In 1449, Alexander was raised to the peerage and created the first Earl of Huntly by King James II of Scotland, sometime before 3 July of that year when he witnessed a charter to James Hamilton, 1st Lord Hamilton under that title. Later in the year he was present at the gates of Arbroath Abbey when the Ogilvies and Lindsays were disputing their claims to the office of justiciary of that abbey; where the Ogilvies were defeated and Earl Alexander, there in support of that family, had to flee the field himself.

Between 1451 and 1458, he was employed in several negotiations to the court of England. On 28 April 1451 he received a charter from the king of the lordship of Badenoch and the castle of Ruthven. May 18, 1452, he defeated the Earl of Crawford in the neighborhood of Brechin, Crawford was in rebellion against James II. The action is called the battle of Brechin, though the spot on which it was fought is not in the parish of that name, but a little to the north-east of it. Two years afterwards the earls of Moray and Ormond, brothers of the earl of Douglas, having excited a rebellion in the north, he raised a force against them, but was defeated at Dunkinty. Soon after, however, he forced them to take refuge in the western isles. He died 15th July 1470 at Huntly Castle, and was buried at Elgin, where a monument was erected to his memory.

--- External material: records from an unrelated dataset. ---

(** What [Upsert] did, when it was not refused. *)
Lemma upsert_cases now g m s s' id b : Upsert now g m s = inr (s', id, b) ->
  check_files [] (dg_files g) = None /\
  let status := if String.eqb (dg_status g) "" then GroupReview else dg_status g in
  exists old r nf, group_by_key (dg_key g) s = old /\
    upsert_row now status g m (option_map snd old) (sd_next_file s) = (r, nf) /\
  match old with
  | None => b = true /\ id = sd_next_group s /\
    s' = {| sd_groups := <[id := r]> (sd_groups s); sd_actions := sd_actions s; sd_next_group := id + 1;
            sd_next_file := nf; sd_next_action := sd_next_action s |}
  | Some (i, _) => b = false /\ id = i /\ exists s1 n2,
    let s0 := {| sd_groups := <[id := r]> (sd_groups s); sd_actions := sd_actions s; sd_next_group := sd_next_group s;
                 sd_next_file := nf; sd_next_action := sd_next_action s |} in
    (if statusBlocksRemovals (row_status r)
     then exists n1, cancelPendingActions now id (statusCancelMessage (row_status r)) s0 = (s1, n1) else s1 = s0) /\
    cancelStaleActions now id s1 = (s', n2)
  end.
Proof.
  unfold Upsert. case_match; [done |]. case_match; [done |]. destruct (check_files [] (dg_files g)) eqn:Ecf; [done |].
  intros Hu. split; [done |]. cbv zeta in *.
  destruct (group_by_key (dg_key g) s) as [[i old]|] eqn:Eg; destruct (upsert_row _ _ _ _ _ _) as [r nf] eqn:Er.
  - apply (inj inr) in Hu. injection Hu as <- <- <-. exists (Some (i, old)), r, nf. split; [done |]. split; [exact Er |].
    split_and!; [done | done |]. destruct (statusBlocksRemovals (row_status r)).
    + eexists _, _. split; [eexists; apply surjective_pairing | apply surjective_pairing].
    + eexists _, _. split; [reflexivity | apply surjective_pairing].
  - apply (inj inr) in Hu. injection Hu as <- <- <-. exists None, r, nf. done.
Qed.

Lemma upsert_ok now g m s s' id b : Upsert now g m s = inr (s', id, b) -> store_ok s -> store_ok s'.
Proof.
  intros Hu Hs. pose proof Hs as [Hg Ha Hp].
  apply upsert_cases in Hu as (Hnd & old & r & nf & Hold & Hrow & Hcase).
  assert (Hr : row_ok r).
  { apply (upsert_row_ok _ _ _ _ _ _ _ _ Hrow Hnd). destruct old as [[i o]|]; [| done].
    apply group_by_key_Some in Hold as [Hl _]. by apply Hg in Hl as [_ ?]. }
  destruct old as [[i o]|].
  - destruct Hcase as (_ & -> & s1 & n2 & Hblock & Hstale).
    apply group_by_key_Some in Hold as [Hl _]. destruct (Hg _ _ Hl) as [Hid _].
    destruct (statusBlocksRemovals (row_status r)) eqn:Eb.
    + destruct Hblock as [n1 Hcp]. refine (cancel_only _ _ _ _ _ _ _ Hstale).
      refine (cancel_ok _ _ _ s _ _ _ Hcp Hs eq_refl eq_refl (insert_rows_ok s _ _ Hs Hid Hr) _).
      intros a Hc Hne%Z.eqb_neq. unfold target_current in *. cbn. by rewrite lookup_insert_ne.
    + subst s1. apply not_blocking in Eb as [H1 H2]. by apply (stale_ok _ _ _ _ _ _ _ Hstale Hs eq_refl eq_refl eq_refl eq_refl).
  - destruct Hcase as (_ & -> & ->). constructor; cbn.
    + intros j x [[<- <-]|[_ Hx]]%lookup_insert_Some; [split; [lia | done] |]. apply Hg in Hx as [Hlt Hx]. split; [lia | done].
    + exact Ha.
    + intros j a Hl Hst. pose proof (Hp j a Hl Hst) as Hc. unfold target_current in *. cbn.
      rewrite lookup_insert_ne; [done |]. intros Heq.
      destruct (sd_groups s !! ac_group_id a) as [x|] eqn:Ex; [| done]. apply Hg in Ex as [Hlt _]. lia.
Qed.

Lemma cancel_pending_ok now msg cond s : store_ok s -> store_ok (fst (cancelPending now msg cond s)).
Proof. intros Hs. destruct (cancelPending now msg cond s) as [s' n] eqn:Ec. by apply (cancel_only _ _ _ _ _ _ Hs Ec). Qed.

Lemma exclude_ok now e s s' : exclude_removals now e s = inr s' -> store_ok s -> store_ok s'.
Proof.
  unfold exclude_removals. case_match; [done |]. intros Hs'%(inj inr) Hs.
  destruct (cancelPending _ _ _ _) as [s1 n] eqn:Ec. cbn in Hs'. subst s1. by apply (cancel_only _ _ _ _ _ _ Hs Ec).
Qed.

Lemma cancel_group_ok now id s : store_ok s -> store_ok (fst (CancelPendingForGroup now id s)).
Proof.
  intros Hs. destruct (CancelPendingForGroup now id s) as [s' n] eqn:Ec. by apply (cancel_only _ _ _ _ _ _ Hs Ec).
Qed.
(* ===== verification/FileId.v ===== *)
(** * Whether two paths are one file (internal/fileid)

    [Compare] proves two open files different, finds them the same, or says it cannot tell.
    The system calls are [hooks], answered anew for every call; the filesystem types a
    [prober] determined, and the mount table it read, are kept. Reasons are left out.
    At the end: what a proof of difference rests on. *)

From S2P Require Import Prelude GoStd.
Local Open Scope string_scope.
Local Open Scope Z_scope.

Inductive Verdict := Unknown | Same | Distinct.

Record Stat := { s_dev : Z; s_ino : Z; s_nlink : Z; s_size : Z; s_regular : bool }.
Record Info := { i_dev : Z; i_ino : Z; i_nlink : Z; i_size : Z; i_fs_type : string; i_allowlisted : bool }.

(** ** Filesystem types *)

Definition magicNames : list (Z * string) :=
  [(0xEF53, "ext4"); (0x58465342, "xfs"); (0x9123683E, "btrfs"); (0x2FC12FC1, "zfs"); (0x6969, "nfs"); (0xFF534D42, "cifs");
   (0xFE534D42, "smb2"); (0x65735546, "fuse"); (0x794C7630, "overlay"); (0x01021997, "9p"); (0x01021994, "tmpfs"); (0x73717368, "squashfs")].
Definition magic_name (m : Z) : option string := snd <$> find (fun p => fst p =? m) magicNames.
Definition allowlisted (name : string) : bool := mem name ["ext4"; "xfs"; "btrfs"; "zfs"].

(** [strings.Cut] at a byte: what is before it (everything when it is missing). *)
Definition before_byte (s : string) (c : ascii) : string := match index_byte s c with Some i => stake i s | None => s end.
Definition agrees (magicName mountType : string) : bool :=
  let base := before_byte mountType "."%char in
  if String.eqb magicName "ext4" then mem base ["ext2"; "ext3"; "ext4"]
  else if String.eqb magicName "nfs" then mem base ["nfs"; "nfs4"]
  else if String.eqb magicName "cifs" || String.eqb magicName "smb2" then String.eqb base "cifs" || has_prefix base "smb"
  else if String.eqb magicName "fuse" then mem base ["fuse"; "fuseblk"; "virtiofs"]
  else String.eqb magicName base.
Definition knownOther (m : Z) (name : string) : bool :=
  match magic_name m with Some want => negb (agrees want name) | None => false end.

(** ** The mount table *)

Record mountEntry := { me_dev : string; me_typ : string }.

(** [strconv.ParseUint(s, 10, 32)] succeeds. *)
Definition is_uint32 (s : string) : bool :=
  negb (String.eqb s "") && match parse_digits 0 s with Some n => n <? 2 ^ 32 | None => false end.
(** The first "-" from field 6 on. *)
Fixpoint separator (i : nat) (fs : list string) : option nat :=
  match fs with
  | [] => None
  | f :: fs => if (6 <=? i)%nat && String.eqb f "-" then Some i else separator (S i) fs
  end.
Definition mount_line (line : string) : option mountEntry :=
  let f := fields_func is_space line in
  if (length f <? 10)%nat then None else
  match separator 0 f with
  | None => None
  | Some sep =>
    match f !! S sep, f !! 2%nat with
    | Some typ, Some dev =>
      match index_byte dev ":"%char with
      | None => None
      | Some i => if is_uint32 (stake i dev) && is_uint32 (sdrop (S i) dev) then Some {| me_dev := dev; me_typ := typ |} else None
      end
    | _, _ => None
    end
  end.
Definition ParseMountinfo (data : string) : list mountEntry := omap mount_line (split_byte "010"%char data).
(** [newestAdded], and the minimum age of one removal. *)
Definition newestAdded (stored : MediaVersion) (fresh : option MediaVersion) : time :=
  let t := mv_added_at stored in
  let t := match fresh with Some f => if time_after (mv_added_at f) t then mv_added_at f else t | None => t end in
  match mv_arr stored with Some a => if time_after (af_date_added a) t then af_date_added a else t | None => t end.
Definition hour : Z := 3600000000000.
Definition too_young (min_age : Z) (t : target) (lv : verifiedVersion) : bool :=
  let added := newestAdded (tg_version t) (vv_fresh lv) in
  let added := match vv_disc lv with
               | Some d => if time_after (dc_newest_mod_time d) added then dc_newest_mod_time d else added
               | None => added
               end in
  is_zero added || (time_sub (ob_now ob) added <? min_age).

(** ** verify *)

Fixpoint check_losers (g : xgroup) (fresh : items) (targets : list target) : group_problem + list (Z * verifiedVersion) :=
  match targets with
  | [] => inr []
  | t :: rest =>
    match checkVersion g (tg_id t, tg_file t) fresh false with
    | inl p => inl (StaleLoser (file_key (tg_file t)) p)
    | inr vv => match check_losers g fresh rest with inl p => inl p | inr l => inr ((ac_id (tg_action t), vv) :: l) end
    end
  end.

He may have been married three times, although their is debate as to whom the wives were. What is known, is that he had children by 4 seperate women. The Peerage lists his first wife as being Egida Hay, and his second wife being Elizabeth Crichton. He may have been married to Jean (Janet) Keith, sole heir to Robert de Keith, although the Peerage lists Janet Keith having been married only once to Andrew Gray, 2nd Lord Gray. His marriage to Egida Hay, daughter and heiress of Sir John Hay of Tulliebody, Clackmannanshire, bore to him a son, Sir Alexander Gordon of Midmar, but because their marriage was annulled in 1438, the Earldom of Huntly was inheritated by his second son, George Gordon, 2nd Earl of Huntly, and not by Alexander. A daughter, by the name of Catherine Seton is listed in the peerage, without information on the mother, as well as daughters Janet Gordon and Margaret Gordon.